Problem description:
Every line from the beginning of the records below up to the one holding "split_and!; [by eapply" should be quoted exactly; leave out the rest.

Stored data:
"""

(** [pbuf_header] moves the payload pointer and nothing else.  A negative
    increment hides that many bytes at the front of the packet; a positive one
    uncovers headroom in front of it; the chain stays well-formed; and the
    opposite call restores the pbuf exactly. *)
Theorem pbuf_header_spec h l b ls inc :
  chain_at h (Some l) ((l, b) :: ls) → chain_wf ((l, b) :: ls) → header_fits inc b →
  let h' := <[l:=shifted inc b]> h in
  let ls' := (l, shifted inc b) :: ls in
  pbuf_header (Some l) inc h = inr (true, h') ∧
  chain_at h' (Some l) ls' ∧ chain_wf ls' ∧
  (inc < 0 → data ls' = drop (Z.to_nat (- inc)) (data ((l, b) :: ls))) ∧
  (0 < inc → drop (Z.to_nat inc) (data ls') = data ((l, b) :: ls) ∧
             pbuf_header (Some l) (- inc) h' = inr (true, h)).
Proof.
  intros H Hwf Hf h' ls'. pose proof Hwf as (Hok & _).
  pose proof (shifted_wf _ _ _ _ Hwf Hf) as Hwf'.
  assert (Hc' : chain_at h' (Some l) ls') by by eapply chain_update_head.
  pose proof (zlen_pdata b Hok) as Hzl. pose proof Hf as (Hi & Hlo & Hhi & Htot & Hty).
  split_and!; [by eapply pbuf_header_eq|done|done|..].
  - intros Hneg. unfold ls'. rewrite !data_cons, pdata_shrink by (done || lia).
    rewrite drop_app_le by (unfold zlen in Hzl; lia). done.
  - intros Hpos. pose proof Hwf' as (Hok' & _).
    assert (Heq : pdata b = drop (Z.to_nat inc) (pdata (shifted inc b))).
    { rewrite <-(shifted_0 b) at 1. replace 0 with (- inc + inc) by lia.
      rewrite <-shifted_shifted, pdata_shrink; [|done|simpl; destruct Hok; lia|lia].
      f_equal. lia. }
    split.
    + unfold ls'. rewrite !data_cons, Heq.
      rewrite drop_app_le; [done|]. pose proof (zlen_pdata _ Hok') as Hz. unfold zlen in Hz.
      simpl in Hz. destruct Hok. lia.
    + rewrite (pbuf_header_eq h' l (shifted inc b) ls (- inc)); [|done|done|].
      * unfold h'. rewrite shifted_shifted, insert_insert_eq.
        replace (- inc + inc) with 0 by lia. rewrite shifted_0.
        rewrite insert_id; [done|]. by inversion H.
      * destruct Hok as (? & ? & ?). destruct Hwf as (_ & _ & ? & ? & _).
        split_and!; simpl; try lia.
Qed.

(** ** Writing *)

(** The pbuf after [d] was written at [off] in its payload. *)
Definition written (off : Z) (d : bytes) b : pbuf :=
  with_mem (splice (Z.to_nat (p_payload b + off)) d (p_mem b)) b.

Lemma bind_pwrite {A} h l b off d (k : unit → prog heap A) :
  h !! l = Some b → pbuf_ok b → 0 ≤ off → off + zlen d ≤ p_len b →
  (pwrite l off d ≫= k) h = k () (<[l:=written off d b]> h).
Proof.
  intros E (? & ? & ?) ? ?. pose proof (zlen_nonneg d). apply bind_ret.
  unfold pwrite. rewrite (bind_pb _ _ _ _ E).
  rewrite (proj2 (Z.leb_le 0 _)), (proj2 (Z.leb_le (_ + _ + _) _)) by lia.
  cbn [andb]. by rewrite (update_eq _ _ _ _ E).
Qed.

Lemma written_ok off d b :
  pbuf_ok b → 0 ≤ off → off + zlen d ≤ p_len b →
  pbuf_ok (written off d b) ∧ pdata (written off d b) = splice (Z.to_nat off) d (pdata b).
Proof.
  intros (? & ? & ?) ? ?. unfold pbuf_ok, pdata, written, zlen in *. simpl.
  split; [split_and!; try done; rewrite length_splice; lia|].
  rewrite drop_splice_after by lia.
  replace (Z.to_nat (p_payload b + off) - Z.to_nat (p_payload b))%nat with (Z.to_nat off) by lia.
  rewrite take_splice_inside by (rewrite ?length_drop; lia). done.
Qed.

(** [h'] differs from [h] only in the chain [ls]. *)
Definition only_in ls h h' : Prop := ∀ l, l ∉ ls.*1 → h' !! l = h !! l.

(** The chain [ls'] has the pbufs of [ls], possibly with other contents. *)
Lemma chain_relink h h' l b' ls ls' :
  chain_at h' (p_next b') ls' → ls'.*1 = ls.*1 → l ∉ ls.*1 →
  only_in ls (<[l:=b']> h) h' →
  chain_at h' (Some l) ((l, b') :: ls') ∧ only_in ((l, b') :: ls) h h'.
Proof.
  intros Hc Hl Hni Ho. split.
  - constructor; [|done]. rewrite Ho by done. by rewrite lookup_insert_eq.
  - intros l' Hl'. apply not_elem_of_cons in Hl' as [? ?]. rewrite Ho by done.
    by rewrite lookup_insert_ne.
Qed.

Lemma take_loop_eq h p ls fuel n d :
  chain_at h p ls → chain_wf ls → (length ls ≤ fuel)%nat →
  0 ≤ n ≤ zlen (data ls) → n ≤ zlen d →
  ∃ h' ls', take_loop fuel p n d h = inr (ERR_OK, h') ∧
    chain_at h' p ls' ∧ ls'.*1 = ls.*1 ∧ chain_wf ls' ∧ only_in ls h h' ∧
    data ls' = take (Z.to_nat n) d ++ drop (Z.to_nat n) (data ls).
Proof.
  revert h p fuel n d. induction ls as [|[l b] ls IH]; intros h p fuel n d Hc Hwf Hf Hn Hd.
  { change (zlen (data [])) with 0 in Hn. assert (n = 0) as -> by lia.
    exists h, []. split_and!; try done. by destruct fuel. }
  destruct (Z.eqb_spec n 0) as [->|Hn0].
  { exists h, ((l, b) :: ls). split_and!; try done. destruct fuel; done. }
  inversion Hc as [|? ? ? E Hc']; subst. destruct fuel as [|fuel]; [simpl in Hf; lia|].
  cbn [take_loop]. rewrite (proj2 (Z.eqb_neq n 0)) by done. rewrite (bind_pb _ _ _ _ E).
  pose proof (chain_wf_len _ _ _ Hwf) as Hl. pose proof (linked_nodup _ _ _ Hc) as Hnd.
  inversion Hnd as [|? ? Hni _]; subst.
  destruct Hwf as (Hok & Hr & Ht & Hlt & Hwf).
  rewrite data_cons, zlen_app, zlen_pdata in * by done.
  set (k := if p_len b <? n then p_len b else n).
  assert (Hk : k = Z.min n (p_len b)) by (unfold k; case_match; lia).
  rewrite (proj2 (Z.leb_le k (zlen d))), bind_mret by lia.
  assert (Hzk : zlen (take (Z.to_nat k) d) = k) by (unfold zlen in *; rewrite length_take; lia).
  rewrite (bind_pwrite _ _ b) by (done || lia).
  destruct (written_ok 0 (take (Z.to_nat k) d) b) as [Hok' Hpd]; [done|lia|lia|].
  set (b' := written 0 (take (Z.to_nat k) d) b) in *.
  rewrite u16_id by (unfold is_u16; lia).
  destruct (IH (<[l:=b']> h) (p_next b) fuel (n - k) (drop (Z.to_nat k) d))
    as (h' & ls' & -> & Hc1 & Hls & Hwf1 & Ho & Hdata);
    [by apply linked_insert_ne|done|simpl in Hf; lia|lia|unfold zlen in *; rewrite length_drop; lia|].
  destruct (chain_relink h h' l b' ls ls') as [Hc2 Ho2]; try done.
  assert (Hlen : zlen (data ls') = zlen (data ls)).
  { rewrite Hdata, zlen_app. unfold zlen in *. rewrite length_take, !length_drop. lia. }
  assert (Hwf2 : chain_wf ((l, b') :: ls')).
  { cbn [chain_wf]. rewrite data_cons, zlen_app, Hlen, zlen_pdata by done. exact (conj Hok' (conj Hr (conj Ht (conj Hlt Hwf1)))). }
  exists h', ((l, b') :: ls'). split; [done|]. split; [done|].
  split; [by rewrite !fmap_cons, Hls|]. split; [done|]. split; [done|].
  { rewrite !data_cons, Hpd, Hdata. change (Z.to_nat 0) with 0%nat. unfold splice. rewrite take_0. cbn [app].
    pose proof (zlen_pdata b Hok). unfold zlen in *. rewrite length_take in *. cbn [Nat.add].
    rewrite Nat.min_l by lia. rewrite drop_app. destruct (decide (n ≤ p_len b)) as [Hle|Hgt].
    + replace k with n by lia. rewrite Z.sub_diag. change (Z.to_nat 0) with 0%nat.
      rewrite take_0, drop_0. replace (Z.to_nat n - length (pdata b))%nat with 0%nat by lia.
      by rewrite drop_0, <-!app_assoc.
    + rewrite (drop_ge (pdata b)) by lia. rewrite (drop_ge (pdata b)) by lia.
      replace k with (p_len b) by lia. rewrite app_nil_r. cbn [app].
      rewrite app_assoc, take_take_drop. f_equal; f_equal; lia. }
Qed.

(** [pbuf_take] stores the first [len] bytes at [dataptr] at the front of
    the packet, across as many pbufs as needed, and leaves the rest of the
    packet, its shape, and every other pbuf as they were; a packet that is too
    short is refused. *)
Theorem pbuf_take_spec h l ls d len :
  chain_at h (Some l) ls → chain_wf ls → 0 ≤ len ≤ zlen d →
  (zlen (data ls) < len → pbuf_take (Some l) d len h = inr (ERR_ARG, h)) ∧
  (len ≤ zlen (data ls) →
   ∃ h' ls', pbuf_take (Some l) d len h = inr (ERR_OK, h') ∧
     chain_at h' (Some l) ls' ∧ ls'.*1 = ls.*1 ∧ chain_wf ls' ∧ only_in ls h h' ∧
     data ls' = take (Z.to_nat len) d ++ drop (Z.to_nat len) (data ls)).
Proof.
  intros H Hwf Hd. destruct (linked_some_inv _ _ _ H) as (b & ls0 & -> & E & _).
  pose proof Hwf as (_ & _ & Ht & _). unfold pbuf_take. rewrite (bind_pb _ _ _ _ E), Ht.
  pose proof (linked_length _ _ _ H). split; intros Hlen.
  - by rewrite (proj2 (Z.ltb_lt _ _)).
  - rewrite (proj2 (Z.ltb_ge _ _)), walk_eq by lia. apply take_loop_eq; try done; lia.
Qed.

(** ** Concatenation *)

(** The chain [ls] in front of a chain at [t] of [n] bytes. *)
Fixpoint joined (t : loc) (n : Z) ls : pchain :=
  match ls with
  | [] => []
  | (l, b) :: ls' =>
      let b' := with_tot (p_tot_len b + n) b in
      (l, match ls' with [] => with_next (Some t) b' | _ => b' end) :: joined t n ls'
  end.

Lemma joined_locs t n ls : (joined t n ls).*1 = ls.*1.
Proof. induction ls as [|[l b] ls IH]; [done|]. cbn [joined]. by rewrite !fmap_cons, IH. Qed.

Lemma joined_data t n ls : data (joined t n ls) = data ls.
Proof.
  induction ls as [|[l b] ls IH]; [done|]. cbn [joined]. rewrite !data_cons, IH.
  by destruct ls.
Qed.

Lemma joined_wf t n ls ls2 :
  chain_wf ls → chain_wf ls2 → n = zlen (data ls2) →
  zlen (data ls) + n < 65536 → chain_wf (joined t n ls ++ ls2).
Proof.
  intros Hwf Hwf2 Hn. induction ls as [|[l b] ls IH]; intros Hlt; [done|].
  destruct Hwf as (Hok & Hr & Ht & _ & Hwf). cbn [joined app chain_wf].
  rewrite data_cons, zlen_app in *. pose proof (zlen_nonneg (pdata b)).
  rewrite data_app, joined_data, zlen_app.
  assert (chain_wf (joined t n ls ++ ls2)) by (apply IH; [done|lia]).
  destruct ls; (split; [done|]; split; [done|]; split; [|split; [simpl; lia|done]]).
  all: change (pdata _) with (pdata b); simpl; lia.
Qed.

(** [pbuf_cat] from the walk on. *)
Definition cat_from (fuel : nat) (p t : loc) : prog heap unit :=
  p ← cat_walk fuel p t;
  b ← deref p;
  passert (p_tot_len b =? p_len b);;
  c ← deref t;
  update p (λ b, with_tot (u16 (p_tot_len b + p_tot_len c)) b);;
  update p (with_next (Some t)).

Lemma cat_from_eq h p t c ls fuel :
  chain_at h (Some p) ls → chain_wf ls → (length ls ≤ fuel)%nat →
  h !! t = Some c → t ∉ ls.*1 → 0 ≤ p_tot_len c → zlen (data ls) + p_tot_len c < 65536 →
  ∃ h', cat_from fuel p t h = inr ((), h') ∧ only_in ls h h' ∧
    ∀ ls2, chain_at h' (Some t) ls2 →
           chain_at h' (Some p) (joined t (p_tot_len c) ls ++ ls2).
Proof.
  revert h p fuel. induction ls as [|[l b] ls IH]; intros h p fuel Hc Hwf Hf Et Hni Hc0 Hlt.
  { inversion Hc. }
  inversion Hc as [|? ? ? E Hc']; subst. destruct fuel as [|fuel]; [simpl in Hf; lia|].
  pose proof (chain_wf_len _ _ _ Hwf) as Hl. pose proof (linked_nodup _ _ _ Hc) as Hnd.
  inversion Hnd as [|? ? Hnl _]; subst. destruct Hwf as (Hok & Hr & Ht & _ & Hwf).
  apply not_elem_of_cons in Hni as [Hne Hni]. unfold cat_from. cbn [cat_walk].
  set (b1 := with_tot (p_tot_len b + p_tot_len c) b).
  destruct (p_next b) as [p'|] eqn:En.
  - destruct (IH (<[l:=b1]> h) p' fuel) as (h' & Hcf & Ho & Hch);
      [by apply linked_insert_ne|done|simpl in Hf; lia|by rewrite lookup_insert_ne|done|done| |].
    { rewrite data_cons, zlen_app in Hlt. pose proof (zlen_nonneg (pdata b)). lia. }
    exists h'. split; [|split].
    + rewrite <-Hcf. unfold cat_from. cbv [mbind prog_bind]. rewrite (deref_eq _ _ _ E), En.
      rewrite (deref_eq _ _ _ Et), (update_eq _ _ _ _ E).
      rewrite u16_id by (unfold is_u16; lia). done.
    + intros l' Hl'. apply not_elem_of_cons in Hl' as [? ?]. rewrite Ho by done.
      by rewrite lookup_insert_ne.
    + intros ls2 H2. inversion Hc' as [|? b0 ls0]; subst. cbn [joined app]. constructor.
      * rewrite Ho by done. by rewrite lookup_insert_eq.
      * simpl. rewrite En. by apply Hch.
  - inversion Hc'; subst. change (data []) with (@nil Z) in *.
    eexists. split; [|split].
    + rewrite (bind_ret (_ ≫= _) _ _ l h) by (rewrite (bind_pb _ _ _ _ E), En; done).
      rewrite (bind_pb _ _ _ _ E).
      rewrite bind_assert.
      2:{ apply Z.eqb_eq. rewrite Ht, data_cons, app_nil_r. by apply zlen_pdata. }
      rewrite (bind_pb _ _ _ _ Et), (bind_up _ _ _ _ _ E).
      rewrite u16_id by (unfold is_u16; lia). fold b1.
      rewrite (update_eq _ _ b1) by by rewrite lookup_insert_eq.
      rewrite insert_insert_eq. done.
    + intros l' Hl'. apply not_elem_of_cons in Hl' as [? _]. by rewrite lookup_insert_ne.
    + intros ls2 H2. cbn [joined app]. constructor; [by rewrite lookup_insert_eq|done].
Qed.

(** [pbuf_cat] appends the second packet to the first: the chain carries
    the bytes of one after the other, every [tot_len] is right again, and
    nothing outside the first chain changes. *)
Theorem pbuf_cat_spec h p t ls1 ls2 :
  chain_at h (Some p) ls1 → chain_wf ls1 → chain_at h (Some t) ls2 → chain_wf ls2 →
  (∀ l, l ∈ ls1.*1 → l ∉ ls2.*1) → zlen (data ls1) + zlen (data ls2) < 65536 →
  ∃ h' ls, pbuf_cat (Some p) (Some t) h = inr ((), h') ∧
    chain_at h' (Some p) ls ∧ chain_wf ls ∧ ls.*1 = ls1.*1 ++ ls2.*1 ∧
    data ls = data ls1 ++ data ls2 ∧ only_in ls1 h h'.
Proof.
  intros H1 Hwf1 H2 Hwf2 Hdisj Hlt. pose proof (linked_length _ _ _ H1).
  destruct (linked_some_inv _ _ _ H2) as (c & ls2' & -> & Et & _).
  pose proof Hwf2 as (_ & _ & Htot & _). pose proof (zlen_nonneg (data ((t, c) :: ls2'))).
  destruct (cat_from_eq h p t c ls1 (S (size h))) as (h' & Hcat & Ho & Hch); try done; try lia.
  { intros Hin. apply (Hdisj t Hin). by left. }
  exists h', (joined t (p_tot_len c) ls1 ++ (t, c) :: ls2'). split_and!.
  - exact Hcat.
  - apply Hch. eapply linked_agree; [done|]. intros l Hl. apply Ho. intros Hin. by apply (Hdisj l).
  - apply joined_wf; try done; lia.
  - by rewrite fmap_app, joined_locs.
  - by rewrite data_app, joined_data.
  - done.
Qed.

"""

Exercise response:
(** [pbuf_header] moves the payload pointer and nothing else.  A negative
    increment hides that many bytes at the front of the packet; a positive one
    uncovers headroom in front of it; the chain stays well-formed; and the
    opposite call restores the pbuf exactly. *)
Theorem pbuf_header_spec h l b ls inc :
  chain_at h (Some l) ((l, b) :: ls) → chain_wf ((l, b) :: ls) → header_fits inc b →
  let h' := <[l:=shifted inc b]> h in
  let ls' := (l, shifted inc b) :: ls in
  pbuf_header (Some l) inc h = inr (true, h') ∧
  chain_at h' (Some l) ls' ∧ chain_wf ls' ∧
  (inc < 0 → data ls' = drop (Z.to_nat (- inc)) (data ((l, b) :: ls))) ∧
  (0 < inc → drop (Z.to_nat inc) (data ls') = data ((l, b) :: ls) ∧
             pbuf_header (Some l) (- inc) h' = inr (true, h)).
Proof.
  intros H Hwf Hf h' ls'. pose proof Hwf as (Hok & _).
  pose proof (shifted_wf _ _ _ _ Hwf Hf) as Hwf'.
  assert (Hc' : chain_at h' (Some l) ls') by by eapply chain_update_head.
  pose proof (zlen_pdata b Hok) as Hzl. pose proof Hf as (Hi & Hlo & Hhi & Htot & Hty).
  split_and!; [by eapply pbuf_header_eq|done|done|..].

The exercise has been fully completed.